▶ DATA PROVIDED
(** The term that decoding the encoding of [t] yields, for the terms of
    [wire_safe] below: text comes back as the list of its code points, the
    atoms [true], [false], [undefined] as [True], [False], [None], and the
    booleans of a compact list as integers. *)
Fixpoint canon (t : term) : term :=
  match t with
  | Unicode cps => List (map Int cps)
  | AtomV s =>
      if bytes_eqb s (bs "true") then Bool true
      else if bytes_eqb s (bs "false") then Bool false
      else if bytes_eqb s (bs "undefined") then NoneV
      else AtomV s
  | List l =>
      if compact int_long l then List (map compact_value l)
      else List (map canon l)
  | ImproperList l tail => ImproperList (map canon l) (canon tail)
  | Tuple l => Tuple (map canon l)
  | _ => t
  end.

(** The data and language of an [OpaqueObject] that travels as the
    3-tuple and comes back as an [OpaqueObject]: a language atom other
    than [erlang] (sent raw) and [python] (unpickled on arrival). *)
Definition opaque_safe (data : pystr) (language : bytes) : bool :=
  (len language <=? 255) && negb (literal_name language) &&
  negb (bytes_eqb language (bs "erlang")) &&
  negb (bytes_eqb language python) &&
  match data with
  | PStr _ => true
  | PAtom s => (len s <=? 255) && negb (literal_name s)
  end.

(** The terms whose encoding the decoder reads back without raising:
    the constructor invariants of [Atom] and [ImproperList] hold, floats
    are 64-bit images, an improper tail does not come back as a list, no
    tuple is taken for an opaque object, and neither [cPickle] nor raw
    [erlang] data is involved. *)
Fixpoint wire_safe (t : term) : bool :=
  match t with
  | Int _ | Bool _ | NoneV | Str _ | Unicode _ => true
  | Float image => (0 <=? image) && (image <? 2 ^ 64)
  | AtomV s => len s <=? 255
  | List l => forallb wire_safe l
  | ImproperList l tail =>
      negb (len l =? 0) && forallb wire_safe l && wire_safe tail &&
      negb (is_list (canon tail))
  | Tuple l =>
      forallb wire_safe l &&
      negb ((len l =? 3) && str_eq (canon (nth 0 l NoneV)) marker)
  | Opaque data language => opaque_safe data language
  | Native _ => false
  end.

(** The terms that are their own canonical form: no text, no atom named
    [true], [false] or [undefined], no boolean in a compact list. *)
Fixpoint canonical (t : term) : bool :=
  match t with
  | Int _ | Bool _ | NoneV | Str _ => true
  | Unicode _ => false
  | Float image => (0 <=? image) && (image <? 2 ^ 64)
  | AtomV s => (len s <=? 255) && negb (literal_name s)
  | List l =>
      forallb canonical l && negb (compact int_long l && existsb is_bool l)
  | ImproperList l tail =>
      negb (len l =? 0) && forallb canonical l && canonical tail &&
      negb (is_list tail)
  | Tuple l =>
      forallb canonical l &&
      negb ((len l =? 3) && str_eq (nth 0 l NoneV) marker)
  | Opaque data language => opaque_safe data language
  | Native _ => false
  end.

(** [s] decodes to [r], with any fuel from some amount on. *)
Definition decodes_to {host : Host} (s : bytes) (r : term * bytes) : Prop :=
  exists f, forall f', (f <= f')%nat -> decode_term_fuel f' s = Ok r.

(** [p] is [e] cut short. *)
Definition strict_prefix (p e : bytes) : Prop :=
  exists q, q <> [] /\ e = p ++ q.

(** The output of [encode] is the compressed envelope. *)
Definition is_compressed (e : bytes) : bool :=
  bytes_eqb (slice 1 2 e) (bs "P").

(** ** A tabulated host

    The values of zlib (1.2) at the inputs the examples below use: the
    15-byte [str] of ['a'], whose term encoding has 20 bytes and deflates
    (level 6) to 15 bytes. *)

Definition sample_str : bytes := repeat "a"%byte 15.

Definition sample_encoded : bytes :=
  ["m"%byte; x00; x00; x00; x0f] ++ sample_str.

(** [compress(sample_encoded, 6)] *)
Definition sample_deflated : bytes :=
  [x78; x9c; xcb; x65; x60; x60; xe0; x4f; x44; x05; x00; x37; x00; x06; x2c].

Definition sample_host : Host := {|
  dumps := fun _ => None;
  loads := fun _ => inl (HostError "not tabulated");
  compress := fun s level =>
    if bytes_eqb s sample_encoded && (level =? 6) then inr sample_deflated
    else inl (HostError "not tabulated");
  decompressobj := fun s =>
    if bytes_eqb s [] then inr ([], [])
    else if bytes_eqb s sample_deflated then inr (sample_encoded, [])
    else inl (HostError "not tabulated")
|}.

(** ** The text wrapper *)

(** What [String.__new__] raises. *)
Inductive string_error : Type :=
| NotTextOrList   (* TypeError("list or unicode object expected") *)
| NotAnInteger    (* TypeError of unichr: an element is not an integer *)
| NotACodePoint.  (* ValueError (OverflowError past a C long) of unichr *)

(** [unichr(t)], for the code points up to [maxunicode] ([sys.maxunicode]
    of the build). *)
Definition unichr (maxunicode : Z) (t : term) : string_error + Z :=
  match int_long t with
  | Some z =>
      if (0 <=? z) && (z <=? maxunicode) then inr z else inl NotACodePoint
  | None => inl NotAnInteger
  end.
...
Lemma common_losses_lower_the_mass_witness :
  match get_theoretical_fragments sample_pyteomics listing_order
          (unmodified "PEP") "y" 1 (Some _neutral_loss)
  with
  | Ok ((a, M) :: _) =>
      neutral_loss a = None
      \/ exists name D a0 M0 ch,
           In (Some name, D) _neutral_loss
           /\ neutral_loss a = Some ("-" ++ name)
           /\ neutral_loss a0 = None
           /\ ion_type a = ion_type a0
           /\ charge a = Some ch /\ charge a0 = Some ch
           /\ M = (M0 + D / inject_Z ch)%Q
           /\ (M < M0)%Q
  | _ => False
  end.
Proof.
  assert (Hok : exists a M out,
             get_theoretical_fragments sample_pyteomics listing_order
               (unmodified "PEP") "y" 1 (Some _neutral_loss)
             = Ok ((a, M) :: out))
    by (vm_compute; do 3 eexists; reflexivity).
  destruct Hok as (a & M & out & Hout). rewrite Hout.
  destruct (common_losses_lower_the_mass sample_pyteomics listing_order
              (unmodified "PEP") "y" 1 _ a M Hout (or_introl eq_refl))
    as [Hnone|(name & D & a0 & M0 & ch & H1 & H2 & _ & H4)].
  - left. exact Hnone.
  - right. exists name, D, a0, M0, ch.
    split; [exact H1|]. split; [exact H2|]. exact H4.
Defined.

▶ TASK BRIEF
Beginning with the line containing "negb (bytes_eqb language python) &&" and ending with the line containing "Unicode _ => true", extract those lines exactly from the listing above, and only those.

▶ SOLUTION FOR THIS PROBLEM
  negb (bytes_eqb language python) &&
  match data with
  | PStr _ => true
  | PAtom s => (len s <=? 255) && negb (literal_name s)
  end.

(** The terms whose encoding the decoder reads back without raising:
    the constructor invariants of [Atom] and [ImproperList] hold, floats
    are 64-bit images, an improper tail does not come back as a list, no
    tuple is taken for an opaque object, and neither [cPickle] nor raw
    [erlang] data is involved. *)
Fixpoint wire_safe (t : term) : bool :=
  match t with
  | Int _ | Bool _ | NoneV | Str _ | Unicode _ => true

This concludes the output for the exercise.